### Your objective
Look for the string "EmptyString" in the listing below, then copy every line that has it.

### Available data
%%
(** [toDigits] puts the digits of [n] before [acc]. *)
Lemma toDigits_number (fuel : nat) (n : Z) (acc : string) :
  0 <= n < 2 ^ Z.of_nat fuel ->
  exists front p,
    DateFns.toDigits fuel n acc = front +:+ acc
    /\ forall a, Stamp.numberFrom a front = a * p + n.
Proof.
  revert n acc. induction fuel as [|fuel IH]; intros n acc H.
  - exists EmptyString, 1. split; [reflexivity|].
    intros a. simpl in *. lia.
  - cbn [DateFns.toDigits].
    rewrite Nat2Z.inj_succ, Z.pow_succ_r in H by lia.
    destruct (Z.eqb_spec (n / 10) 0) as [E|E].
    + exists (String (DateFns.digit (n mod 10)) EmptyString), 10.
      split; [reflexivity|]. intros a. cbn [Stamp.numberFrom].
      rewrite digitValue_digit by (apply Z.mod_pos_bound; lia).
      Z.div_mod_to_equations; lia.
    + destruct (IH (n / 10) (String (DateFns.digit (n mod 10)) acc))
        as (front & p & T & N).
      { Z.div_mod_to_equations; lia. }
      exists (front +:+ String (DateFns.digit (n mod 10)) EmptyString), (10 * p).
      split.
      * rewrite T, append_assoc. reflexivity.
      * intros a. rewrite numberFrom_app, N. cbn [Stamp.numberFrom].
        rewrite digitValue_digit by (apply Z.mod_pos_bound; lia).
        Z.div_mod_to_equations; lia.
Qed.

Lemma digit_not_zero (d : Z) :
  0 < d < 10 -> Ascii.eqb (DateFns.digit d) (ascii_of_nat 48) = false.
Proof.
  intros H. destruct (Ascii.eqb_spec (DateFns.digit d) (ascii_of_nat 48)) as [E|];
    [|reflexivity].
  apply (f_equal Stamp.digitValue) in E.
  rewrite digitValue_digit in E by lia. vm_compute in E. lia.
Qed.

Lemma toDigits_leading (fuel : nat) (n : Z) (acc : string) :
  0 < n < 2 ^ Z.of_nat fuel ->
  Stamp.leadingZero (DateFns.toDigits fuel n acc) = false.
Proof.
  revert n acc. induction fuel as [|fuel IH]; intros n acc H.
  - simpl in H. lia.
  - cbn [DateFns.toDigits].
    rewrite Nat2Z.inj_succ, Z.pow_succ_r in H by lia.
    destruct (Z.eqb_spec (n / 10) 0) as [E|E].
    + cbn [Stamp.leadingZero]. apply digit_not_zero.
      Z.div_mod_to_equations; lia.
    + apply IH. Z.div_mod_to_equations; lia.
Qed.

Lemma toString_fuel (n : Z) :
  0 <= n -> n < 2 ^ Z.of_nat (S (Z.to_nat (Z.log2 n))).
Proof.
  intros H. rewrite Nat2Z.inj_succ, Z2Nat.id by apply Z.log2_nonneg.
  destruct (Z.eq_dec n 0) as [->|N]; [reflexivity|].
  apply Z.log2_spec. lia.
Qed.

Lemma zeros_number (k : nat) (s : string) :
  Stamp.number (DateFns.zeros k s) = Stamp.number s.
Proof.
  unfold Stamp.number. induction k as [|k IH]; [reflexivity|].
  cbn [DateFns.zeros Stamp.numberFrom]. exact IH.
Qed.

Lemma yyyy_writes_year (signedYear : Z) :
  Stamp.number (DateFns.yyyy signedYear)
  = (if 0 <? signedYear then signedYear else 1 - signedYear)
  /\ (String.length (DateFns.yyyy signedYear) = 4%nat
      \/ ((4 < String.length (DateFns.yyyy signedYear))%nat
          /\ Stamp.leadingZero (DateFns.yyyy signedYear) = false)).
Proof.
  unfold DateFns.yyyy, DateFns.addLeadingZeros, DateFns.padStart.
  set (year := if 0 <? signedYear then signedYear else 1 - signedYear).
  assert (Y : 0 < year) by (subst year; destruct (Z.ltb_spec 0 signedYear); lia).
  destruct (Z.ltb_spec year 0) as [N|_]; [lia|].
  change (EmptyString +:+ ?s) with s.
  rewrite (Z.abs_eq year) by lia.
  split.
  - rewrite zeros_number. unfold DateFns.toString, Stamp.number.
    destruct (toDigits_number _ year EmptyString
                (conj (Z.lt_le_incl _ _ Y) (toString_fuel year (Z.lt_le_incl _ _ Y))))
      as (front & p & T & N).
    rewrite T, append_nil_r, N. lia.
  - rewrite zeros_length.
    destruct (Nat.le_gt_cases (String.length (DateFns.toString year)) 4) as [L|G].
    + left. lia.
    + right. replace (4 - String.length (DateFns.toString year))%nat with 0%nat
        by lia.
      split; [simpl; lia|]. cbn [DateFns.zeros]. unfold DateFns.toString.
      apply toDigits_leading. split; [exact Y | apply toString_fuel; lia].
Qed.

Lemma Calendar_month_bound (y m : Z) : Calendar.daysInMonth y m <= 31.
Proof.
  unfold Calendar.daysInMonth, Calendar.monthLength.
  destruct (m =? 2); [destruct (Calendar.isLeap y); lia|].
  destruct ((m =? 4) || (m =? 6) || (m =? 9) || (m =? 11)); lia.
Qed.

(** ** The stamp is that of the timestamp *)

Lemma time_of_day (L : Z) :
  (L / 86400000) * 86400 + ((L / 3600000) mod 24) * 3600
  + ((L / 60000) mod 60) * 60 + (L / 1000) mod 60
  = L / 1000.
Proof.
  change 86400000 with (1000 * 86400).
  change 3600000 with (1000 * 3600).
  change 60000 with (1000 * 60).
  rewrite <- !Z.div_div by lia.
  set (S := L / 1000). Z.div_mod_to_equations; lia.
Qed.

Lemma format_isStampOf (LocalTZA : Z -> Z) (t : Z) :
  DateFns.isValid t = true ->
  exists stamp,
    DateFns.format LocalTZA t = Some stamp
    /\ Stamp.isStampOf (DateFns.LocalTime LocalTZA t) stamp.
Proof.
  intros V. unfold DateFns.format. rewrite V. eexists. split; [reflexivity|].
  set (L := DateFns.LocalTime LocalTZA t).
  destruct (civil_is_the_date (L / DateFns.msPerDay)) as (M & D & N).
  destruct (yyyy_shape (DateFns.getFullYear LocalTZA t)) as (Y1 & _).
  destruct (yyyy_writes_year (DateFns.getFullYear LocalTZA t)) as (Y3 & Y4).
  exists (DateFns.yyyy (DateFns.getFullYear LocalTZA t)),
    (DateFns.getFullYear LocalTZA t),
    (DateFns.getMonth LocalTZA t + 1), (DateFns.getDate LocalTZA t),
    (DateFns.getHours LocalTZA t), (DateFns.getMinutes LocalTZA t),
    (DateFns.getSeconds LocalTZA t).
  unfold DateFns.getFullYear, DateFns.getMonth, DateFns.getDate,
    DateFns.getHours, DateFns.getMinutes, DateFns.getSeconds in *.
  fold L in Y1, Y3, Y4 |- *.
  assert (Hh := Z.mod_pos_bound (L / 3600000) 24).
  assert (Hm := Z.mod_pos_bound (L / 60000) 60).
  assert (Hs := Z.mod_pos_bound (L / 1000) 60).
  pose proof (Calendar_month_bound (fst (fst (DateFns.civil (L / DateFns.msPerDay))))
                (snd (fst (DateFns.civil (L / DateFns.msPerDay))))) as B.
  replace (snd (fst (DateFns.civil (L / DateFns.msPerDay))) - 1 + 1)
    with (snd (fst (DateFns.civil (L / DateFns.msPerDay)))) by lia.
  rewrite !addLeadingZeros_two by lia.
  repeat split; try assumption; try lia.
  unfold Calendar.seconds. rewrite N. unfold DateFns.msPerDay.
  apply time_of_day.
Qed.

(** ** The text for the summary, line by line *)

Lemma line_isLineOf (LocalTZA : Z -> Z) (r : ScanResult) :
  DateFns.isValid (timestamp r) = true ->
  exists l, ScanHistory.line LocalTZA r = Some l /\ Stamp.isLineOf LocalTZA r l.
Proof.
  intros V. destruct (format_isStampOf LocalTZA _ V) as (stamp & F & I).
  exists (plateNumber r +:+ " at " +:+ stamp). split.
  - unfold ScanHistory.line. now rewrite F.
  - now exists stamp.
Qed.

Lemma lines_of_exist (LocalTZA : Z -> Z) (log : list ScanResult) :
  Forall (fun r => DateFns.isValid (timestamp r) = true) log ->
  exists lines,
    Forall2 (fun r l => ScanHistory.line LocalTZA r = Some l) log lines
    /\ Forall2 (Stamp.isLineOf LocalTZA) log lines.
Proof.
  induction 1 as [|r log V _ (lines & L & I)].
  - exists []. split; constructor.
  - destruct (line_isLineOf LocalTZA r V) as (l & Hl & Il).
    exists (l :: lines). split; constructor; assumption.
Qed.

Lemma isStampOf_no_break (L : Z) (stamp : string) :
  Stamp.isStampOf L stamp -> lineBreaks stamp = 0%nat.
Proof.
  intros (year & y & mo & d & h & mi & sec & -> & Y & _ & _ & ? & ? & ? & ? & ? & _).
  pose proof (Calendar_month_bound y mo).
  rewrite !lineBreaks_app, (digits_no_break year Y), !two_no_break by lia.
  reflexivity.
Qed.

(** C9, as amended. For a History Log of valid timestamps, the text built
    for the summary is the join by newlines of one entry per record, in the
    order of the log. The entry of a record is its plate, [" at "] and the
    stamp [yyyy-MM-dd HH:mm:ss] of that record's own timestamp: the date of
    the calendar and the time of day that, in local time, are the second the
    timestamp falls in. When no plate holds a line break the text has
    exactly one text line per record. A record added at the end of the log
    gets its entry last, so the oldest record comes first. On a log that is
    not empty this text is what is handed to [summarizeScanHistory]. *)
Theorem history_text_follows_the_log
    (LocalTZA : Z -> Z) (log : list ScanResult) :
  Forall (fun r => DateFns.isValid (timestamp r) = true) log ->
  exists lines,
    ScanHistory.historyStr LocalTZA log = Some (JS.join newline lines)
    /\ Forall2 (Stamp.isLineOf LocalTZA) log lines
    /\ (Forall (fun r => lineBreaks (plateNumber r) = 0%nat) log ->
        lineBreaks (JS.join newline lines) = (length log - 1)%nat)
    /\ (forall r, DateFns.isValid (timestamp r) = true ->
          exists l,
            Stamp.isLineOf LocalTZA r l
            /\ ScanHistory.historyStr LocalTZA (log ++ [r])
               = Some (JS.join newline (lines ++ [l]))
            /\ (log <> [] ->
                JS.join newline (lines ++ [l])
                = JS.join newline lines +:+ newline +:+ l))
    /\ (forall w, log <> [] ->
          ScanHistory.calls
            (ScanHistory.handleGenerateSummary_start LocalTZA log w)
          = ScanHistory.calls w ++ [JS.join newline lines]).
Proof.
  intros V. destruct (lines_of_exist LocalTZA log V) as (lines & L & I).
  assert (M : mapM (ScanHistory.line LocalTZA) log = Some lines)
    by now apply mapM_Some_2.
  assert (H : ScanHistory.historyStr LocalTZA log
              = Some (JS.join newline lines))
    by (unfold ScanHistory.historyStr; now rewrite M).
  exists lines. split; [exact H|]. split; [exact I|]. split; [|split].
  - intros B. rewrite (Forall2_length _ _ _ I). apply join_lineBreaks.
    clear L M H V. induction I as [|r l log lines (stamp & -> & S) I IH];
      [constructor|].
    inversion B as [|? ? Br B']; subst.
    constructor; [|now apply IH].
    rewrite !lineBreaks_app, Br, (isStampOf_no_break _ stamp S). reflexivity.
  - intros r Vr. destruct (line_isLineOf LocalTZA r Vr) as (l & Hl & Il).
    exists l. split; [exact Il|]. split.
    + unfold ScanHistory.historyStr.
      rewrite (mapM_Some_2 _ (log ++ [r]) (lines ++ [l])); [reflexivity|].
      apply Forall2_app; [exact L|]. now constructor.
    + intros N. apply join_snoc. intros ->.
      apply Forall2_length in I. destruct log; [now destruct N|].
      discriminate I.
  - intros w N. unfold ScanHistory.handleGenerateSummary_start.
    destruct log as [|r rest]; [now destruct N|].
    change (length (r :: rest) =? 0)%nat with false. cbv iota. now rewrite H.
Qed.

Lemma history_text_follows_the_log_witness :
  exists lines,
    ScanHistory.historyStr (fun _ => 0) sampleLog = Some (JS.join newline lines)
    /\ Forall2 (Stamp.isLineOf (fun _ => 0)) sampleLog lines
    /\ lineBreaks (JS.join newline lines) = 1%nat.
Proof.
  destruct (history_text_follows_the_log (fun _ => 0) sampleLog)
    as (lines & H & I & B & _).
  - repeat constructor.
  - exists lines. split; [exact H|]. split; [exact I|].
    apply B. repeat constructor.
Defined.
%%
### Exercise response
  - exists EmptyString, 1. split; [reflexivity|].
    + exists (String (DateFns.digit (n mod 10)) EmptyString), 10.
      exists (front +:+ String (DateFns.digit (n mod 10)) EmptyString), (10 * p).
  change (EmptyString +:+ ?s) with s.
    destruct (toDigits_number _ year EmptyString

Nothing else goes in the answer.